[Collected data]

(** * The indexing node of the OpenCL kernel generator

    A shallow embedding of
    [stan/math/opencl/kernel_generator/indexing.hpp]: the class template
    [indexing_<T_mat, T_row_index, T_col_index>] and the factory
    [indexing(mat, row_index, col_index)].

    The operand types are template parameters of the class; here they are
    types carrying an instance of the class [operation_cl] (what the node
    asks of an index operand) or [operation_cl_lhs] (what it asks of the
    indexed matrix).  Member functions are written in a small state monad
    over the variables a call can reach by reference; every member call on
    an operand goes through one combinator, which performs the call and
    records it, so that "which operand is visited, in which order, against
    which map" is an observable of the model.

    An object is a value: a node holds its three operands, and a member
    function hands back the object it was called on together with the
    arguments it took by reference.  The address of an object, the key of
    the deduplication maps, is an argument of the member functions that
    use it (the [this] of C++); the operands of the object at [this] live
    at [arg_addr this i].  An operand held by reference and shared with
    another expression is outside this model.

    C++ [int] is modelled by [Z]; signed overflow is undefined in C++, so
    the code has no wrap-around of its own to write out.  An exception is
    a result of the function that throws it. *)

From stdpp Require Import base numbers option list strings gmap pretty.

Open Scope Z_scope.

(** ** Collaborators

    Types and constants declared in headers that are not part of the node
    itself.  The node only passes them along. *)

(** [const void*]: the key of [std::map<const void*, const char*>]. *)
Definition addr := N.

(** [std::map<const void*, const char*>]. *)
Abbreviation dedup_map := (gmap addr string).

(** [std::map<const void*, int>]. *)
Abbreviation id_map_t := (gmap addr Z).

(** [std::numeric_limits<int>::min()] and [max()]. *)
Definition int_min : Z := -2147483648.
Definition int_max : Z := 2147483647.

Class kernel_generator := {
  (** [kernel_parts], its value-initialised instance [kernel_parts{}] and
      its [operator+]. *)
  kernel_parts : Type;
  kernel_parts_empty : kernel_parts;
  kernel_parts_plus : kernel_parts -> kernel_parts -> kernel_parts;
  (** [name_generator], [cl::Kernel], [cl::Event]. *)
  name_generator : Type;
  cl_Kernel : Type;
  cl_Event : Type;
  (** [operation_cl<...>::dynamic], the number of rows or columns reported
      by an expression whose size is taken from its surroundings. *)
  dynamic : Z;
}.

Infix "+k" := kernel_parts_plus (at level 50, left associativity).

(** *** Errors *)

(** [std::invalid_argument] as thrown by [check_size_match]: the function
    name and the two labelled sizes. *)
Inductive exception :=
| invalid_argument (function : string)
    (expr_i name_i : string) (i : Z) (expr_j name_j : string) (j : Z).

(** A computation that may throw. *)
Definition result (A : Type) : Type := exception + A.

#[global] Instance result_ret : MRet result := λ A a, inr a.
#[global] Instance result_bind : MBind result :=
  λ A B k m, match m with inl e => inl e | inr a => k a end.
#[global] Instance result_throw : MThrow exception result := λ A e, inl e.

Definition is_ok {A} (r : result A) : bool :=
  match r with inr _ => true | inl _ => false end.

(** Modelled from the spec: [check_size_match] (declared in
    [stan/math/prim/err], not among the sources).  "A size-check utility
    taking (context_label, lhs_label, lhs_value, rhs_label, rhs_value) and
    failing with a descriptive invalid-dimension error when values
    differ." *)
Definition check_size_match (function : string)
    (expr_i name_i : string) (i : Z) (expr_j name_j : string) (j : Z)
  : result unit :=
  if decide (i = j) then mret ()
  else mthrow (invalid_argument function expr_i name_i i expr_j name_j j).

(** ** What the node asks of its operands *)

Section operand_contract.
Context `{kernel_generator}.

(** Member functions the node calls on all three operands.  Those that
    consult a deduplication map take the address of the operand ([this]).
    Each takes the operand's own state and hands back what it may have
    changed: the operand (the [mutable] members of a [const] object) and
    the arguments passed by non-const reference. *)
Class operation_cl (T : Type) := {
  var_name_of : T -> string;
  rows : T -> Z;
  cols : T -> Z;
  deep_copy : T -> result T;
  get_kernel_parts :
    addr -> T -> dedup_map -> name_generator -> string -> string -> bool ->
    kernel_parts * (T * dedup_map * name_generator);
  set_args :
    addr -> T -> dedup_map -> cl_Kernel * Z ->
    unit * (T * dedup_map * (cl_Kernel * Z));
  add_read_event : T -> cl_Event -> T;
  get_unique_matrix_accesses :
    T -> list Z -> id_map_t -> Z -> list Z * id_map_t * Z;
}.

(** Member functions the node calls on the indexed matrix only. *)
Class operation_cl_lhs (T : Type) := {
  operation_cl_lhs_base :: operation_cl T;
  get_kernel_parts_lhs :
    addr -> T -> dedup_map -> name_generator -> string -> string ->
    kernel_parts * (T * dedup_map * name_generator);
  set_view : T -> Z -> Z -> Z -> Z -> T;
  add_write_event : T -> cl_Event -> T;
}.

End operand_contract.

(** ** Calls and the variables they reach *)

(** [get_arg<0>], [get_arg<1>], [get_arg<2>]. *)
Inductive arg_index := I0 | I1 | I2.

(** Where the operands of an object live: the address of element [i] of
    the argument tuple of the object at [this]. *)
Class layout := arg_addr : addr -> arg_index -> addr.

(** The three deduplication maps a member function of the node can name:
    its parameter [generated], the member [generated_] and the local
    [generated2] of [set_args]. *)
Inductive map_ref := ref_generated | ref_generated_ | ref_generated2.

(** The two groups of variables [get_unique_matrix_accesses] can name:
    its parameters [uids], [id_map], [next_id] and its locals [uids2],
    [id_map2], [next_id2]. *)
Inductive ids_ref := ref_ids | ref_ids2.

Section calls.
Context `{kernel_generator}.

(** A member call on an operand: which operand, which member function,
    the arguments passed by value, and for the arguments passed by
    reference their names and what they hold when the call is made. *)
Inductive call :=
| call_get_kernel_parts (i : arg_index)
    (generated : map_ref) (holding : dedup_map)
    (row_index_name col_index_name : string) (view_handled : bool)
| call_get_kernel_parts_lhs (i : arg_index)
    (generated : map_ref) (holding : dedup_map)
    (row_index_name col_index_name : string)
| call_set_args (i : arg_index) (generated : map_ref) (holding : dedup_map)
| call_set_view (i : arg_index)
    (bottom_diagonal top_diagonal bottom_zero_diagonal top_zero_diagonal : Z)
| call_add_read_event (i : arg_index) (e : cl_Event)
| call_add_write_event (i : arg_index) (e : cl_Event)
| call_get_unique_matrix_accesses (i : arg_index)
    (ids : ids_ref) (holding : list Z * id_map_t * Z).

(** The operand a call is made on. *)
Definition callee (c : call) : arg_index :=
  match c with
  | call_get_kernel_parts i _ _ _ _ _ | call_get_kernel_parts_lhs i _ _ _ _
  | call_set_args i _ _ | call_set_view i _ _ _ _
  | call_add_read_event i _ | call_add_write_event i _
  | call_get_unique_matrix_accesses i _ _ => i
  end.




(** The operand that receives a write event, if the call gives one. *)
Definition write_event_callee (c : call) : option arg_index :=
  match c with
  | call_add_write_event i _ => Some i
  | _ => None
  end.


(** State passing with a record of the operand calls made. *)
Definition M (S X : Type) : Type := S -> X * S * list call.

#[global] Instance M_ret {S} : MRet (M S) := λ X x s, (x, s, []).
#[global] Instance M_bind {S} : MBind (M S) := λ X Y k m s,
  let '(x, s1, l1) := m s in
  let '(y, s2, l2) := k x s1 in
  (y, s2, l1 ++ l2).

Definition gets {S X} (f : S -> X) : M S X := λ s, (f s, s, []).
Definition modify {S} (f : S -> S) : M S unit := λ s, ((), f s, []).

Definition result_of {S X} (r : X * S * list call) : X := r.1.1.
Definition state_of {S X} (r : X * S * list call) : S := r.1.2.
Definition calls_of {S X} (r : X * S * list call) : list call := r.2.

End calls.

(** ** The node *)

Section indexing.
Context `{kernel_generator} `{layout}.
Context {T_mat T_row_index T_col_index : Type}.
Context `{!operation_cl_lhs T_mat, !operation_cl T_row_index,
          !operation_cl T_col_index}.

» Assignment
Please reproduce, exactly as they appear above, the lines from the line containing "call_get_kernel_parts_lhs i _ _ _ _" up to and including the line containing "(** State passing".

» Your response
  | call_get_kernel_parts i _ _ _ _ _ | call_get_kernel_parts_lhs i _ _ _ _
  | call_set_args i _ _ | call_set_view i _ _ _ _
  | call_add_read_event i _ | call_add_write_event i _
  | call_get_unique_matrix_accesses i _ _ => i
  end.




(** The operand that receives a write event, if the call gives one. *)
Definition write_event_callee (c : call) : option arg_index :=
  match c with
  | call_add_write_event i _ => Some i
  | _ => None
  end.


(** State passing with a record of the operand calls made. *)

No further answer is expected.